Lemma update_subscriptions_effect endpoint old new s s' endpoint' name' v :
  update_subscriptions endpoint old new s = Done s' → subscriptions s endpoint' name' = wrap_i64 v →
  let count o := from_option (filter_count name') 0 o in
  subscriptions s' endpoint' name' = wrap_i64 (v + (if bool_decide (endpoint = endpoint') then count new - count old else 0)).
Proof.
  unfold update_subscriptions, observe_each. cbn [foldM]. intros Hrun Hv. cbv zeta.
  assert (∃ s1, (match old with Some f => count_filter endpoint (-1) f s | None => Done s end) = Done s1 ∧
    (match new with Some f => count_filter endpoint 1 f s1 | None => Done s1 end) = Done s') as (s1 & H1 & H2).
  { destruct (match old with Some f => _ | None => _ end) as [s1|]; [|done]. exists s1. split; [done|].
    cbn [mbind outcome_bind] in Hrun. by destruct (match new with Some f => _ | None => _ end). }
  assert (subscriptions s1 endpoint' name' = wrap_i64 (v + (if bool_decide (endpoint = endpoint') then - from_option (filter_count name') 0 old else 0))) as Hs1.
  { destruct old as [f|]; [|injection H1 as <-; rewrite Hv; f_equal; case_bool_decide; cbn; lia].
    rewrite (count_filter_subscriptions _ _ _ _ _ endpoint' name' v H1 Hv). f_equal. case_bool_decide; cbn; lia. }
  destruct new as [f|]; [|injection H2 as <-; rewrite Hs1; f_equal; case_bool_decide; cbn; lia].
  rewrite (count_filter_subscriptions _ _ _ _ _ endpoint' name' _ H2 Hs1). f_equal. case_bool_decide; cbn; lia.
Qed.

(** ** What the server reports of its state *)

(** A live session, as far as it is counted. *)
Record MetricSession := mkMetricSession {
  ms_endpoint : string;
  ms_filter : Filter
}.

#### PROBLEM DESCRIPTION:
From the records above, extract every entry verbatim.

#### SOLUTION TO THIS EXERCISE:
Lemma update_subscriptions_effect endpoint old new s s' endpoint' name' v :
  update_subscriptions endpoint old new s = Done s' → subscriptions s endpoint' name' = wrap_i64 v →
  let count o := from_option (filter_count name') 0 o in
  subscriptions s' endpoint' name' = wrap_i64 (v + (if bool_decide (endpoint = endpoint') then count new - count old else 0)).
Proof.
  unfold update_subscriptions, observe_each. cbn [foldM]. intros Hrun Hv. cbv zeta.
  assert (∃ s1, (match old with Some f => count_filter endpoint (-1) f s | None => Done s end) = Done s1 ∧
    (match new with Some f => count_filter endpoint 1 f s1 | None => Done s1 end) = Done s') as (s1 & H1 & H2).
  { destruct (match old with Some f => _ | None => _ end) as [s1|]; [|done]. exists s1. split; [done|].
    cbn [mbind outcome_bind] in Hrun. by destruct (match new with Some f => _ | None => _ end). }
  assert (subscriptions s1 endpoint' name' = wrap_i64 (v + (if bool_decide (endpoint = endpoint') then - from_option (filter_count name') 0 old else 0))) as Hs1.
  { destruct old as [f|]; [|injection H1 as <-; rewrite Hv; f_equal; case_bool_decide; cbn; lia].
    rewrite (count_filter_subscriptions _ _ _ _ _ endpoint' name' v H1 Hv). f_equal. case_bool_decide; cbn; lia. }
  destruct new as [f|]; [|injection H2 as <-; rewrite Hs1; f_equal; case_bool_decide; cbn; lia].
  rewrite (count_filter_subscriptions _ _ _ _ _ endpoint' name' _ H2 Hs1). f_equal. case_bool_decide; cbn; lia.
Qed.

(** ** What the server reports of its state *)

(** A live session, as far as it is counted. *)
Record MetricSession := mkMetricSession {
  ms_endpoint : string;
  ms_filter : Filter
}.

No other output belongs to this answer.